Too many Israelis don’t care about the death toll in Gaza. “Hamas uses human shields, what do you expect,” they say, with a shrug.
Hamas is growing in popularity in the West Bank, and meanwhile Jewish extremist settler violence, a disgusting phenomenon, is on the rise, with Ben Gvir the enabler turning a blind eye, if not actually providing encouragement. And even leftist Israelis are saying things like, “Jabotinksy was right. They will always hate us. We have no choice but to build an iron wall and live by the sword.”
Where things are heading seems like more misery for everyone. There is no international force that is going to magically appear and rule and rebuild Gaza. Netanyahu has always wanted to keep the PA weak (that’s why he allowed Qatar to fund Hamas), so he’s not going to empower the PA to really create an effective government in Gaza. Netanyahu, no doubt, hopes to keep this war going as long as possible as he is very likely going to be out on his ass the day after the war is over.
My prediction is eventually Israel will cave to international pressure, there will be a ceasefire, and Israel will keep troops in Gaza for security purposes, to continue to prevent Hamas from building a military capability. They will have no interest in rebuilding Gaza, so two million people will live in miserable conditions for years. And Gazan civilians and Israeli soldiers will continue to die, just in smaller numbers.

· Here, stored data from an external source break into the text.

(* ===== verification/HttpFields.v ===== *)
(** What the fields of a parsed HTTP message may contain
    (net/http/parsehttpmessage.c): the parser's promise that no control codes reach its
    callers. *)

From S2P Require Import Prelude Tables HttpNames HttpMessage.

(* ------------------------------------------------------------------ *)
(** ** Field contents *)

Definition uri_char (c : Z) : bool := negb ((c =? # " ") || is_eol c || is_control c).
Definition text_char (c : Z) : bool := negb (is_control c).
Definition value_char (c : Z) : bool := (c =? 9) || negb (is_control c).

Section Clean.
Context (realloc : Z -> bool) (p : bytes).

(** Every byte from [a] up to [b] satisfies [P]. *)
Definition range_all (P : Z -> bool) (a b : Z) : Prop :=
  forall j, a <= j < b -> P (tab p j) = true.
Definition slice_all (P : Z -> bool) (s : HttpSlice) : Prop := range_all P (sa s) (sb s).

Record clean (r : HttpMessage) : Prop := {
  clean_uri : slice_all uri_char (r_uri r);
  clean_xmethod : slice_all is_token (r_xmethod r);
  clean_message : slice_all text_char (r_message r);
  clean_headers : Forall (slice_all value_char) (r_headers r);
  clean_xheaders : Forall (fun h => slice_all is_token (hk h) /\ slice_all value_char (hv h))
                          (xp (r_xheaders r));
  clean_now : match r_t r with
              | kHttpStateMethod => range_all is_token (r_a r) (r_i r)
              | kHttpStateUri => range_all uri_char (r_a r) (r_i r)
              | kHttpStateMessage => range_all text_char (r_a r) (r_i r)
              | kHttpStateName => range_all is_token (sa (r_k r)) (r_i r)
              | kHttpStateColon => slice_all is_token (r_k r)
              | kHttpStateValue => slice_all is_token (r_k r) /\
                                   range_all value_char (r_a r) (r_i r)
              | _ => True
              end
}.

Lemma range_all_empty P a : range_all P a a.
Proof. intros j Hj. lia. Qed.

Lemma range_all_snoc P a b :
  range_all P a b -> P (tab p b) = true -> range_all P a (b + 1).
Proof.
  intros H Hb j Hj. destruct (decide (j = b)) as [->|]; [done|]. apply H. lia.
Qed.

Lemma range_all_sub P a b b' : range_all P a b -> b' <= b -> range_all P a b'.
Proof. intros H L j Hj. apply H. lia. Qed.

Lemma short_slice_all P a b :
  0 <= a <= LIMIT -> 0 <= b <= LIMIT -> range_all P a b -> slice_all P (short_slice a b).
Proof.
  unfold slice_all, short_slice, LIMIT. intros. cbn [sa sb]. by rewrite !s16_id by lia.
Qed.

Lemma clean_init type : clean (InitHttpMessage type).
Proof.
  assert (forall P, slice_all P slice0) as S by (intros P; apply range_all_empty).
  split; cbn; auto. by apply Forall_replicate.
Qed.

Lemma push_xheader_clean (P : HttpHeader -> Prop) h xh :
  Forall P (xp xh) -> P h -> Forall P (xp (push_xheader realloc h xh)).
Proof.
  intros F H. unfold push_xheader.
  set (xh1 := if xn xh =? xc xh then _ else xh).
  assert (xp xh1 = xp xh) as E.
  { subst xh1. destruct (_ =? _); [|done]. by destruct (realloc _). }
  destruct (_ <? _); cbn [xp]; rewrite E; [|done].
  apply Forall_app. split; [by apply Forall_take|by constructor].
Qed.

Lemma value_body_clean r c :
  wf r -> clean r -> r_t r = kHttpStateValue -> r_i r < LIMIT ->
  c = tab p (r_i r) ->
  match of_act (value_body realloc p r c) with
  | Go r' _ => clean (set_i (r_i r' + 1) r')
  | Ret _ _ => True
  end.
Proof.
  intros W C Ht HL Hc. pose proof (wf_a _ W) as Wa.
  destruct C as [Cu Cx Cm Ch Cxh Cn]. rewrite Ht in Cn. destruct Cn as [Ck Cv].
  unfold value_body. destruct (is_eol c) eqn:Ec; cbn [of_act].
  - pose proof (rtrim_range p (Z.to_nat (r_i r - r_a r)) (r_a r) (r_i r)) as Ri.
    set (j := rtrim _ _ _ _) in *.
    assert (slice_all value_char (short_slice (r_a r) j)) as S.
    { apply short_slice_all; [lia|lia|]. eapply range_all_sub; [exact Cv|lia]. }
    unfold store_header. destruct (_ && _); destruct r; cbn in *.
    + split; cbn; try done; [by apply Forall_insert|]. unfold eol_state. by destruct (_ =? 13).
    + split; cbn; try done; [by apply push_xheader_clean|].
      unfold eol_state. by destruct (_ =? 13).
  - destruct (_ || _) eqn:E; cbn [of_act]; [done|].
    assert (value_char c = true) as Vc
      by (unfold value_char, is_control in *; lia).
    destruct r; cbn in *; subst. split; cbn; try done. split; [done|].
    by apply range_all_snoc.
Qed.

(** Closes the goals that a step on a field's byte leaves. *)
Ltac clean_step :=
  split; cbn in *; try done; unfold LIMIT in *;
  try (apply short_slice_all; unfold LIMIT; try lia; done);
  try apply range_all_empty;
  try (apply range_all_snoc; done).

Lemma step_clean r c :
  wf r -> clean r -> r_i r < LIMIT -> c = tab p (r_i r) ->
  match step realloc p r c with
  | Go r' _ => clean (set_i (r_i r' + 1) r')
  | Ret v r' => v = -1 \/ clean r'
  end.
Proof.
  intros W C HL Hc. pose proof C as [Cu Cx Cm Ch Cxh Cn].
  pose proof (wf_a _ W) as Wa. pose proof (wf_i _ W) as Wi. pose proof (wf_k _ W) as Wk.
  unfold step, parse_case. destruct (r_t r) eqn:Ht.
  - destruct (is_eol c); [destruct r; cbn in *; subst; by clean_step|].
    destruct (is_token c) eqn:Et; cbn [negb]; [|by left].
    destruct r as [? ? ? ? []]; cbn in *; subst; clean_step.
    apply range_all_snoc; [apply range_all_empty|done].
  - unfold method_body. destruct (Z.eqb_spec c 32); cbn [of_act].
    + clear Hc. destruct r; cbn in *; subst. clean_step.
    + destruct (is_token c) eqn:Et; cbn [negb of_act]; [|by left].
      destruct r; cbn in *; subst. clean_step.
  - unfold uri_body, eol_state. destruct (_ || _) eqn:E.
    + destruct (r_i r =? r_a r); cbn [of_act]; [by left|].
      destruct (_ =? 32); cbn [of_act]; destruct r; cbn in *; subst;
        [|destruct (_ =? 13)]; clean_step.
    + destruct (is_control c) eqn:Ec; cbn [of_act]; [by left|].
      assert (uri_char c = true) as U by (unfold uri_char; by rewrite E, Ec).
      destruct r; cbn in *; subst. clean_step.
  - destruct (_ || _); [|destruct r; cbn in *; subst; clean_step].
    destruct (_ && _ && _ && _); [|by left]. unfold eol_state.
    destruct r as [? ? ? ? []]; cbn in *; subst; [destruct (_ =? 13)|]; clean_step.
  - unfold status_body, eol_state. destruct (_ || _) eqn:E.
    + destruct (_ <? _); cbn [of_act]; [by left|].
      destruct (_ =? 32); cbn [of_act]; destruct r; cbn in *; subst;
        [|destruct (_ =? 13)]; clean_step.
    + destruct (_ && _); cbn [of_act]; [|by left].
      destruct r; cbn in *; subst. destruct (_ >? _); cbn; [by left|]. clean_step.
  - unfold message_body, eol_state. destruct (is_eol c); cbn [of_act].
    + destruct r; cbn in *; subst. destruct (_ =? 13); clean_step.
    + destruct (is_control c) eqn:Ec; cbn [of_act]; [by left|].
      assert (text_char c = true) as U by (unfold text_char; by rewrite Ec).
      destruct r; cbn in *; subst. clean_step.
  - unfold name_body. destruct (Z.eqb_spec c 58); cbn [of_act].
    + clear Hc. destruct r; cbn in *; subst. clean_step.
      unfold slice_all. cbn. by rewrite s16_id by lia.
    + destruct (is_token c) eqn:Et; cbn [negb of_act]; [|by left].
      destruct r; cbn in *; subst. clean_step.
  - destruct (_ || _).
    + destruct r; cbn in *; subst. clean_step.
    + pose proof (value_body_clean (set_t kHttpStateValue (set_a (r_i r) r)) c) as V.
      pose proof (wf_status _ W). pose proof (wf_version _ W).
      assert (wf (set_t kHttpStateValue (set_a (r_i r) r))) as W'
        by (destruct r; cbn in *; subst; wf_step W).
      assert (clean (set_t kHttpStateValue (set_a (r_i r) r))) as C'.
      { destruct r; cbn in *; subst. clean_step. split; [done|apply range_all_empty]. }
      specialize (V W' C').
      destruct (of_act _) eqn:E; [apply V; destruct r; done|].
      unfold value_body in E. destruct (is_eol c); [done|].
      destruct (_ || _) in E; cbn in E; [left|done]. congruence.
  - pose proof (value_body_clean r c W C Ht HL Hc) as V.
    destruct (of_act _) eqn:E; [done|].
    unfold value_body in E. destruct (is_eol c); [done|].
    destruct (_ || _) in E; cbn in E; [left|done]. congruence.
  - destruct (negb _); [by left|]. destruct r; cbn in *; subst. clean_step.
  - destruct (_ =? 13); [destruct r; cbn in *; subst; clean_step|].
    destruct (_ =? 10); [right; destruct r; cbn in *; subst; clean_step|].
    destruct (is_token c) eqn:Et; cbn [negb]; [|by left].
    destruct r; cbn in *; subst. clean_step.
    rewrite s16_id by lia. apply range_all_snoc; [apply range_all_empty|done].
  - destruct (_ =? 10); [right|by left]. destruct r; cbn in *; subst. clean_step.
Qed.

Lemma run_clean n : Bytes p -> n <= Z.of_nat (length p) -> n <= LIMIT ->
  forall k r sc, wf r -> clean r -> n - r_i r = Z.of_nat k ->
  match run realloc p (rest p n (r_i r)) r sc with
  | Go r' _ => True
  | Ret v r' => v = -1 \/ clean r'
  end.
Proof.
  intros Hb Hn HL. induction k as [|k IH]; intros r sc W C E.
  - by rewrite rest_nil by lia.
  - pose proof (wf_i _ W) as Wi. rewrite (rest_cons p n (r_i r)) by lia. cbn [run].
    assert (Z.land (tab p (r_i r)) 255 = tab p (r_i r)) as Ec.
    { rewrite land_255. apply Z.mod_small. exact (Bytes_tab p (r_i r) Hb). }
    rewrite Ec. pose proof (step_clean r _ W C ltac:(lia) eq_refl) as S.
    pose proof (step_wf realloc p r (tab p (r_i r)) W ltac:(lia)) as S'.
    destruct (step _ _ _ _) as [r' sc'|v r']; [|done].
    destruct S' as [Ei W']. specialize (IH (set_i (r_i r' + 1) r') sc' W' S).
    rewrite set_i_i, Ei in IH. rewrite Ei. apply IH. lia.
Qed.
End Clean.

Lemma slice_all_Forall p P i s :
  slice_wf i s -> i <= Z.of_nat (length p) -> slice_all p P s ->
  Forall (fun c => P c = true) (slice p s).
Proof.
  intros (H1 & H2 & _) L H. apply Forall_lookup. intros j x Hj.
  unfold slice in Hj. apply lookup_take_Some in Hj as [Hj Hlt].
  rewrite lookup_drop in Hj. specialize (H (sa s + Z.of_nat j)).
  unfold tab in H. replace (Z.to_nat (sa s + Z.of_nat j)) with (Z.to_nat (sa s) + j)%nat in H
    by lia.
  rewrite (nth_lookup_Some _ _ 0 x Hj) in H. apply H. lia.
Qed.

(* ------------------------------------------------------------------ *)
(** ** Properties *)

Lemma clean_fields realloc p type n v r :
  Bytes p -> n <= Z.of_nat (length p) ->
  ParseHttpMessage realloc p (InitHttpMessage type) n = Some (v, r) -> 0 < v ->
  let all P s := Forall (fun c => P c = true) (slice p s) in
  all is_token (r_xmethod r) /\ all uri_char (r_uri r) /\ all text_char (r_message r) /\
  Forall (all value_char) (r_headers r) /\
  Forall (fun h => all is_token (hk h) /\ all value_char (hv h)) (xp (r_xheaders r)).
Proof.
  intros Hb Hn H Hv. cbv zeta. pose proof (wf_init type) as W. pose proof (wf_i _ W) as Wi.
  set (r0 := InitHttpMessage type) in *. unfold ParseHttpMessage in H.
  rewrite parse_loop_run with (sc := false) in H by (lia || by right). injection H as H.
  set (m := Z.min n LIMIT) in *.
  destruct (decide (m <= r_i r0)) as [Le|].
  { rewrite rest_nil in H by done. cbn [run finish] in H. destruct (_ <? _); simplify_eq; lia. }
  pose proof (run_clean realloc p m Hb ltac:(lia) ltac:(lia) (Z.to_nat (m - r_i r0)) r0 false
                W (clean_init p type) ltac:(lia)) as C.
  pose proof (run_wf realloc p (rest p m (r_i r0)) r0 false W) as R.
  rewrite rest_length in R by lia. specialize (R ltac:(lia)).
  destruct (run _ _ _ _ _) as [r1 sc|v1 r1]; cbn [finish] in H.
  { destruct (_ <? _) in H; simplify_eq; lia. }
  injection H as -> ->. destruct C as [?|[Cu Cx Cm Ch Cxh _]]; [lia|].
  destruct R as (Ri & [?|(_ & _ & [_ _ _ _ _ Wu Wm Wx [_ Wh] (_ & _ & Wxh)])]); [lia|].
  assert (r_i r <= Z.of_nat (length p)) as Li by lia.
  repeat split.
  - by eapply slice_all_Forall.
  - by eapply slice_all_Forall.
  - by eapply slice_all_Forall.
  - rewrite Forall_forall in *. intros s Hs. eapply slice_all_Forall; eauto.
  - rewrite Forall_forall in *. intros h Hh. specialize (Wxh h Hh). specialize (Cxh h Hh).
    destruct Wxh, Cxh. split; eapply slice_all_Forall; eauto.
Qed.

(** The tests of the code against ranges of bytes. *)
Lemma chars_ranges c : is_byte c ->
  (is_token c = true -> Machine.tchar c = true) /\
  (text_char c = true -> 32 <= c <= 126 \/ 160 <= c <= 255) /\
  (uri_char c = true -> 33 <= c <= 126 \/ 160 <= c <= 255) /\
  (value_char c = true -> c = 9 \/ 32 <= c <= 126 \/ 160 <= c <= 255).
Proof.
  intros Hc. assert (forallb (fun c => implb (is_token c) (Machine.tchar c)) (zbelow 256) = true) as T by (vm_compute; reflexivity).
  pose proof (forall_byte _ T c Hc) as B. cbv beta in B. unfold is_byte in Hc. unfold uri_char, text_char, value_char, is_eol, is_control.
  change (# " ") with 32. split; [intros E; by rewrite E in B|]. lia.
Qed.

(** C36: a message accepted in one call has no C0 or C1 control codes in its fields, tab in
    header values apart: the method and the names of the extra headers are tokens as RFC 7230 has
    them, the URI has no blanks and no bytes 0 to 31 or 127 to 159, and the reason phrase and every
    header value have no such bytes either. *)
Theorem ParseHttpMessage_clean realloc p type n v r :
  Bytes p -> n <= Z.of_nat (length p) ->
  ParseHttpMessage realloc p (InitHttpMessage type) n = Some (v, r) -> 0 < v ->
  let all (P : Z -> Prop) s := Forall P (slice p s) in
  let token c := Machine.tchar c = true in
  let text c := 32 <= c <= 126 \/ 160 <= c <= 255 in
  all token (r_xmethod r) /\
  all (fun c => c <> 32 /\ text c) (r_uri r) /\
  all text (r_message r) /\
  Forall (all (fun c => c = 9 \/ text c)) (r_headers r) /\
  Forall (fun h => all token (hk h) /\ all (fun c => c = 9 \/ text c) (hv h)) (xp (r_xheaders r)).
Proof.
  intros Hb Hn H Hv all token text. destruct (clean_fields realloc p type n v r Hb Hn H Hv) as (C1 & C2 & C3 & C4 & C5).
  assert (forall (f : Z -> bool) (P : Z -> Prop) s, (forall c, is_byte c -> f c = true -> P c) ->
    Forall (fun c => f c = true) (slice p s) -> Forall P (slice p s)) as Imp.
  { intros f P s Hf F. assert (Bytes (slice p s)) as B by (by apply Forall_take, Forall_drop).
    rewrite Forall_forall in *. intros c Hc. apply Hf; [by apply B|by apply F]. }
  assert (forall c, is_byte c -> value_char c = true -> c = 9 \/ text c) as Vc by (intros c Hc; by apply chars_ranges).
  assert (forall c, is_byte c -> is_token c = true -> token c) as Tc by (intros c Hc; by apply chars_ranges).
  split; [by eapply Imp|]. split; [eapply Imp; [|exact C2]; intros c Hc E; pose proof (proj1 (proj2 (proj2 (chars_ranges c Hc))) E); subst text; cbn; lia|].
  split; [eapply Imp; [|exact C3]; intros c Hc; by apply chars_ranges|]. split.
  - eapply Forall_impl; [exact C4|]. intros s F. by eapply Imp.
  - eapply Forall_impl; [exact C5|]. intros h [F1 F2]. split; by eapply Imp.
Qed.

Lemma ParseHttpMessage_clean_witness :
  Forall (fun c => c <> 32 /\ (32 <= c <= 126 \/ 160 <= c <= 255)) (bstr "/x").
Proof.
  destruct (ParseHttpMessage (fun _ => true) (bstr "GET /x" ++ [10; 10])
             (InitHttpMessage kHttpRequest) 8) as [[v r]|] eqn:E; [|vm_compute in E; done].
  pose proof (ParseHttpMessage_clean (fun _ => true) (bstr "GET /x" ++ [10; 10])
                kHttpRequest 8 v r) as H.
  assert (v = 8 /\ r_uri r = Slice 4 6) as [Ev Eu] by (vm_compute in E; by simplify_eq).
  subst v. destruct H as (_ & H & _).
  - decide_now.
  - vm_compute; congruence.
  - exact E.
  - lia.
  - rewrite Eu in H. exact H.
Defined.
(* ===== verification/Unchunk.v ===== *)
(** Chunked transfer coding: net/http/unchunk.c over struct HttpUnchunker of
    net/http/http.h, which removes the coding from a message body in place. *)

From S2P Require Import Prelude Tables.

(* ------------------------------------------------------------------ *)
(** ** Data *)

Inductive ChunkState :=
| kHttpStateChunkStart | kHttpStateChunkSize | kHttpStateChunkExt | kHttpStateChunkLf1
| kHttpStateChunk | kHttpStateChunkCr2 | kHttpStateChunkLf2
| kHttpStateTrailerStart | kHttpStateTrailer | kHttpStateTrailerLf1 | kHttpStateTrailerLf2.

#[global] Instance ChunkState_eq_dec : EqDecision ChunkState.
Proof. solve_decision. Defined.

Record HttpUnchunker := Unchunker { u_t : ChunkState; u_i : Z; u_j : Z; u_m : Z }.

(** [memcpy] to position [j]. *)
Definition write (p : bytes) (j : Z) (b : bytes) : bytes :=
  take (Z.to_nat j) p ++ b ++ drop (Z.to_nat j + length b) p.

(** [memmove(p + dst, p + src, s)] *)
Definition memmove (p : bytes) (dst src s : Z) : bytes :=
  write p dst (take (Z.to_nat s) (drop (Z.to_nat src) p)).

(* ------------------------------------------------------------------ *)
(** ** The loop *)

(** How a round of the loop ends: with the next round, with an error, or finished. *)
Inductive round :=
| Again (u : HttpUnchunker) (p : bytes)
| Bad (u : HttpUnchunker) (p : bytes)
| Finished (u : HttpUnchunker) (p : bytes).

Definition set_chunk_t (t : ChunkState) (u : HttpUnchunker) : HttpUnchunker :=
  Unchunker t (u_i u) (u_j u) (u_m u).
Definition set_chunk_m (m : Z) (u : HttpUnchunker) : HttpUnchunker :=
  Unchunker (u_t u) (u_i u) (u_j u) m.

(** The cases of the [switch] that others fall through to. *)
Definition chunk_lf1 (u : HttpUnchunker) (p : bytes) (c : Z) : round :=
  if negb (c =? 10) then Bad u p
  else Again (set_chunk_t (if negb (u_m u =? 0) then kHttpStateChunk else kHttpStateTrailerStart) u) p.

The only hope would be fresh, visionary leadership on both the Israeli and Palestinian sides, leadership committed to finding a solution that gives the Palestinians dignity and the Israelis security. That leadership is not coming from Abbas and Netanyahu.
I really hope and pray that I’m wrong. I really hope and pray that the trauma both peoples have experienced in the last two months will stimulate change for the better. But I’m not holding my breath.
Tonight starts the last day of Chanukah. We need light now more than ever.